Jeanne invita le cardinal d'un coup d'œil. Le cardinal accepta d'un signe.

Il donna le bras à la maîtresse de la maison, qui s'était si vite habituée à en faire les honneurs, et passa dans la salle à manger.

Quand le souper fut achevé, quand le prélat eut bu à longs traits l'espoir et l'amour dans les récits vingt fois repris, vingt fois interrompus de l'enchanteresse, force lui fut de compter enfin avec cette femme qui tenait les cœurs des puissances dans sa main.

Car il remarquait, avec une surprise qui tenait de l'épouvante, qu'au lieu de se faire valoir comme toute femme que l'on recherche et dont on a besoin, elle allait au-devant des vœux de son interlocuteur avec une bonne grâce bien différente de cette fierté léonine du dernier souper, pris à la même place et dans la même maison.

Jeanne, cette fois, faisait les honneurs de chez elle en femme non seulement maîtresse d'elle-même, mais encore maîtresse des autres. Nul embarras dans son regard, nulle réserve dans sa voix. N'avait-elle pas, pour prendre ces hautes leçons d'aristocratie, fréquenté tout le jour la fleur de la noblesse française ; une reine sans rivale ne l'avait-elle pas appelée ma chère comtesse ?

Aussi le cardinal, soumis à cette supériorité, en homme supérieur lui-même, ne tenta-t-il point d'y résister.

– Comtesse, dit-il en lui prenant la main, il y a deux femmes en vous.

– Comment cela ? demanda la comtesse.

– Celle d'hier, et celle d'aujourd'hui.

– Et laquelle préfère Votre éminence ?

– Je ne sais. Seulement, celle de ce soir est une Armide, une Circé, quelque chose d'irrésistible.

– Et à qui vous n'essaierez pas de résister, j'espère, monseigneur, tout prince que vous êtes.

Le prince se laissa glisser de son siège et tomba aux genoux de madame de La Motte.

– Vous demandez l'aumône ? dit-elle.

– Et j'attends que vous me la fassiez.

– Jour de largesse, répondit Jeanne ; la comtesse de Valois a pris rang, elle est une femme de la cour ; avant peu elle comptera parmi les femmes les plus fières de Versailles. Elle peut donc ouvrir sa main et la tendre à qui bon lui semble.

– Fût-ce à un prince ? dit monsieur de Rohan.

– Fût-ce à un cardinal, répondit Jeanne.

Le cardinal appuya un long et brûlant baiser sur cette jolie main mutine ; puis, ayant consulté des yeux le regard et le sourire de la comtesse, il se leva.
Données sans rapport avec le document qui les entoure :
(** X18: every call the component ever makes went through the check of its form:
    a food document has brand, flavor and a rating that is not 0, a weight has
    its date, a shopping item has its name and is not bought, an update names
    the fields of its form alone, and only the three collections are written. *)
Theorem every_call_checked lc (today : string) (es : list App.Event) (w : App.World) :
  App.run lc (App.boot today) es = Some w ->
  forallb Trace.checked (App.calls (App.log w)) = true.
Proof.
  intros Hrun.
  exact (proj2 (proj1 (run_calls lc es _ w (boot_calls_inv today) Hrun))).
Qed.

Lemma every_call_checked_witness :
  match App.run Sample.compare_code_units (App.boot "2025-05-01")
          [App.ShoppingSnapshot [Sample.wish]; App.SelectTab shopping;
           App.ClickToggle 0; App.ChangeShopName "貓砂";
           App.SubmitShopping 1746230400000; App.ClickDeleteShopping 0 true] with
  | Some w =>
      length (App.calls (App.log w)) = 3%nat /\
      forallb Trace.checked (App.calls (App.log w)) = true
  | None => False
  end.
Proof.
  destruct (App.run Sample.compare_code_units (App.boot "2025-05-01")
              [App.ShoppingSnapshot [Sample.wish]; App.SelectTab shopping;
               App.ClickToggle 0; App.ChangeShopName "貓砂";
               App.SubmitShopping 1746230400000; App.ClickDeleteShopping 0 true])
    as [w|] eqn:Hrun; [|discriminate Hrun].
  split.
  - vm_compute in Hrun. injection Hrun as <-. reflexivity.
  - exact (every_call_checked Sample.compare_code_units "2025-05-01" _ w Hrun).
Defined.

(** X19: the component never calls the store on its own: a call is made only by
    a click on a submit button, a confirmed delete or a shopping box, one call
    for one click; snapshots, typing and the answers of the store, failures
    included, make none.  So there are never more calls than such clicks. *)
Theorem calls_only_on_clicks lc (today : string) (es : list App.Event)
    (w w' : App.World) (e : App.Event) :
  App.run lc (App.boot today) es = Some w ->
  App.step lc w e = Some w' ->
  (length (App.calls (App.log w)) <= length (List.filter Trace.writes es))%nat /\
  exists new,
    App.calls (App.log w') = (App.calls (App.log w) ++ new)%list /\
    (length new <= 1)%nat /\
    (Trace.writes e = false -> new = []).
Proof.
  intros Hrun Hstep.
  destruct (run_calls lc es _ w (boot_calls_inv today) Hrun) as [Hinv Hcount].
  split; [exact Hcount|]. exact (proj2 (step_calls lc w w' e Hinv Hstep)).
Qed.

Lemma calls_only_on_clicks_witness :
  match App.run Sample.compare_code_units (App.boot "2025-05-01")
          [App.ChangeCategory dry; App.ChangeBrand "Orijen 渴望";
           App.ChangeFlavor "雞肉"; App.ClickStar 5;
           App.SubmitFood 1746057600000 "2025/5/1"],
        App.run Sample.compare_code_units (App.boot "2025-05-01")
          [App.ChangeCategory dry; App.ChangeBrand "Orijen 渴望";
           App.ChangeFlavor "雞肉"; App.ClickStar 5;
           App.SubmitFood 1746057600000 "2025/5/1";
           App.Settle 0 Firestore.Rejected] with
  | Some w, Some w' => App.calls (App.log w') = App.calls (App.log w)
  | _, _ => False
  end.
Proof.
  destruct (App.run Sample.compare_code_units (App.boot "2025-05-01")
              [App.ChangeCategory dry; App.ChangeBrand "Orijen 渴望";
               App.ChangeFlavor "雞肉"; App.ClickStar 5;
               App.SubmitFood 1746057600000 "2025/5/1"]) as [w|] eqn:Hrun;
    [|discriminate Hrun].
  destruct (App.step Sample.compare_code_units w (App.Settle 0 Firestore.Rejected))
    as [w'|] eqn:Hstep.
  - assert (Hrun' : App.run Sample.compare_code_units (App.boot "2025-05-01")
                      [App.ChangeCategory dry; App.ChangeBrand "Orijen 渴望";
                       App.ChangeFlavor "雞肉"; App.ClickStar 5;
                       App.SubmitFood 1746057600000 "2025/5/1";
                       App.Settle 0 Firestore.Rejected] = Some w').
    { vm_compute in Hrun. injection Hrun as <-. vm_compute in Hstep.
      injection Hstep as <-. reflexivity. }
    rewrite Hrun'.
    destruct (calls_only_on_clicks Sample.compare_code_units "2025-05-01" _ w w'
                (App.Settle 0 Firestore.Rejected) Hrun Hstep)
      as (_ & new & Hcalls & _ & Hnone).
    rewrite Hcalls, (Hnone eq_refl). apply app_nil_r.
  - vm_compute in Hrun. injection Hrun as <-. discriminate Hstep.
Defined.

(** ** Ratings within the five stars *)

Lemma boot_rated_inv (today : string) : Trace.rated_inv (App.boot today).
Proof.
  split; [split; [simpl; lia | constructor]|]. split; [constructor | reflexivity].
Qed.

Lemma displayed_held lc (s : App.State) (i : nat) (rec : FoodRecord.t) :
  App.displayed lc s !! i = Some rec -> rec ∈ App.foodRecords s.
Proof.
  intros Hi. apply list_elem_of_lookup_2 in Hi. unfold App.displayed in Hi.
  rewrite displayedRecords_perm in Hi.
  apply list_elem_of_In, filter_In in Hi as [Hi _]. now apply list_elem_of_In.
Qed.

Lemma ran_rated (w : App.World) (r : App.Ran) :
  Trace.rated_inv w ->
  Trace.call_shape r ->
  Trace.rated_shape (App.app w) r ->
  Trace.rated_inv (App.ran w r).
Proof.
  intros (Hs & Hk & Hc) [Hout _] [Hnext Hshape]. unfold App.ran.
  destruct (App.awaiting r) as [k|]; simpl.
  - destruct Hshape as [Hres Hrated]. split; [exact Hnext|]. split.
    + simpl. apply Forall_app. split; [exact Hk | now constructor].
    + simpl. rewrite !calls_app, Hout. simpl.
      rewrite forallb_app, Hc. simpl. now rewrite Hrated.
  - split; [exact Hnext|]. split; [exact Hk|].
    simpl. now rewrite calls_app, Hout, app_nil_r.
Qed.

Lemma settle_rated (w w' : App.World) (i : nat) (outcome : Firestore.Outcome) :
  Trace.rated_inv w -> Trace.calls_inv w ->
  App.settle i outcome w = Some w' ->
  Trace.rated_inv w'.
Proof.
  intros (Hs & Hk & Hc) [Hq _] Hsettle. unfold App.settle in Hsettle.
  destruct (App.pending w !! i) as [k|] eqn:Hi; [|discriminate].
  pose proof (proj1 (Forall_lookup _ _) Hq i k Hi outcome (App.app w)) as Hquiet.
  pose proof (proj1 (Forall_lookup _ _) Hk i k Hi outcome (App.app w) Hs) as Hkeep.
  destruct (App.resume k outcome (App.app w)) as [s' o]. injection Hsettle as <-.
  simpl in *. split; [exact Hkeep|]. split; [now apply Forall_without|].
  simpl. now rewrite calls_app, Hquiet, app_nil_r.
Qed.

Lemma clearForm_rated (s : App.State) :
  Trace.rated_state s -> Trace.rated_state (App.clearForm s).
Proof. intros [_ Hrecs]. split; [simpl; lia | exact Hrecs]. Qed.

Lemma handleFoodSubmit_rated (now : Z) (today : string) (s : App.State) :
  Trace.rated_state s ->
  Trace.rated_shape s (App.handleFoodSubmit now today s).
Proof.
  intros Hs. unfold App.handleFoodSubmit.
  destruct (JS.falsy (App.brand s)); [split; [exact Hs | exact I]|].
  destruct (JS.falsy (App.flavor s)); [split; [exact Hs | exact I]|].
  destruct (App.rating s =? 0) eqn:Hr; [split; [exact Hs | exact I]|].
  simpl. split; [exact Hs|]. split.
  - intros [] s' Hs'; simpl; [|exact Hs'].
    destruct (App.editing (App.editingId s)); simpl;
      (split; [simpl; lia | exact (proj2 Hs')]).
  - apply Z.eqb_neq in Hr. destruct Hs as [Hrange _].
    assert (Hstars : (1 <=? App.rating s) && (App.rating s <=? 5) = true).
    { apply andb_true_iff. split; apply Z.leb_le; lia. }
    unfold App.foodRequest.
    destruct (App.editingId s) as [i|]; [destruct (JS.falsy i)|];
      simpl; unfold Trace.rating_of; simpl; exact Hstars.
Qed.

Lemma handleWeightSubmit_rated (s : App.State) :
  Trace.rated_state s -> Trace.rated_shape s (App.handleWeightSubmit s).
Proof.
  intros Hs. unfold App.handleWeightSubmit.
  destruct (JS.falsy (App.weightInput s) || JS.falsy (App.measureDate s));
    (split; [exact Hs|]); simpl; [exact I|].
  split; [|reflexivity]. intros [] s' Hs'; exact Hs'.
Qed.

Lemma handleShoppingSubmit_rated (now : Z) (s : App.State) :
  Trace.rated_state s -> Trace.rated_shape s (App.handleShoppingSubmit now s).
Proof.
  intros Hs. unfold App.handleShoppingSubmit.
  destruct (JS.falsy (App.shopName s)); (split; [exact Hs|]); simpl; [exact I|].
  split; [|reflexivity]. intros [] s' Hs'; exact Hs'.
Qed.

Lemma handleEdit_rated (rec : FoodRecord.t) (s : App.State) :
  Trace.rated_state s -> rec ∈ App.foodRecords s ->
  Trace.rated_shape s (App.handleEdit rec s).
Proof.
  intros [_ Hrecs] Hrec. split; [|exact I]. split; [|exact Hrecs]. simpl.
  pose proof (proj1 (Forall_forall _ _) Hrecs rec Hrec) as Hstars.
  unfold Trace.stars in Hstars. lia.
Qed.

Lemma handleDelete_rated (id colName : string) (answer : bool) (s : App.State) :
  Trace.rated_state s -> Trace.rated_shape s (App.handleDelete id colName answer s).
Proof.
  intros Hs. unfold App.handleDelete.
  destruct answer; (split; [exact Hs|]); simpl; [|exact I].
  split; [|reflexivity]. intros [] s' Hs'; simpl; [|exact Hs'].
  destruct (bool_decide (App.editingId s = Some id)); [|exact Hs'].
  split; [simpl; lia | exact (proj2 Hs')].
Qed.

Lemma toggleBought_rated (item : ShoppingItem.t) (s : App.State) :
  Trace.rated_state s -> Trace.rated_shape s (App.toggleBought item s).
Proof.
  intros Hs. split; [exact Hs|]. simpl. split; [|reflexivity].
  intros [] s' Hs'; exact Hs'.
Qed.

Lemma step_rated lc (w w' : App.World) (e : App.Event) :
  Trace.rated_inv w -> Trace.calls_inv w -> Trace.rated_event e ->
  App.step lc w e = Some w' ->
  Trace.rated_inv w'.
Proof.
  intros Hinv Hcalls He Hstep.
  pose proof Hinv as (Hs & Hk & Hc).
  assert (Hput : forall s, Trace.rated_state s -> Trace.rated_inv (App.put w s)).
  { intros s Hs'. split; [exact Hs'|]. split; assumption. }
  destruct e; simpl in Hstep;
    try (exact (settle_rated w w' i outcome Hinv Hcalls Hstep));
    open_step Hstep;
    try (apply Hput; exact Hs);
    try (apply Hput; split; [exact (proj1 Hs) | exact (proj2 Hs)]).
  - apply Hput. split; [|exact (proj2 Hs)]. simpl.
    apply andb_true_iff in Hguard as [Hguard H5].
    apply andb_true_iff in Hguard as [_ H1].
    apply Z.leb_le in H1, H5. lia.
  - apply ran_rated; [exact Hinv | apply handleFoodSubmit_calls |
                      now apply handleFoodSubmit_rated].
  - apply ran_rated; [exact Hinv | apply handleWeightSubmit_calls |
                      now apply handleWeightSubmit_rated].
  - apply ran_rated; [exact Hinv | apply handleShoppingSubmit_calls |
                      now apply handleShoppingSubmit_rated].
  - apply ran_rated; [exact Hinv | apply handleEdit_calls |].
    apply handleEdit_rated; [exact Hs | now apply (displayed_held lc _ i)].
  - apply Hput. split; [simpl; lia | exact (proj2 Hs)].
  - apply ran_rated; [exact Hinv | now apply handleDelete_calls |
                      now apply handleDelete_rated].
  - apply ran_rated; [exact Hinv | now apply handleDelete_calls |
                      now apply handleDelete_rated].
  - apply ran_rated; [exact Hinv | now apply handleDelete_calls |
                      now apply handleDelete_rated].
  - apply ran_rated; [exact Hinv | apply toggleBought_calls |
                      now apply toggleBought_rated].
  - apply Hput. split; [exact (proj1 Hs) | exact He].
Qed.

Lemma run_rated lc (es : list App.Event) (w w' : App.World) :
  Trace.rated_inv w -> Trace.calls_inv w -> Forall Trace.rated_event es ->
  App.run lc w es = Some w' ->
  Trace.rated_inv w'.
Proof.
  revert w. induction es as [|e es IH]; intros w Hinv Hcalls Hes Hrun; simpl in Hrun.
  - now injection Hrun as <-.
  - destruct (App.step lc w e) as [w1|] eqn:Hstep; [|discriminate].
    apply Forall_cons in Hes as [He Hes].
    apply (IH w1); [|exact (proj1 (step_calls lc w w1 e Hcalls Hstep)) | exact Hes | exact Hrun].
    now apply (step_rated lc w w1 e).
Qed.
Et, passant dans l'antichambre, dit deux mots à son coureur.

Deux minutes après, on entendit le bruit de la voiture qui s'éloignait.

La comtesse releva la tête.

– Ma foi ! comtesse, dit le cardinal, j'ai brûlé mes vaisseaux.

– Et il n'y a pas grand mérite à cela, répondit la comtesse, puisque vous êtes au port.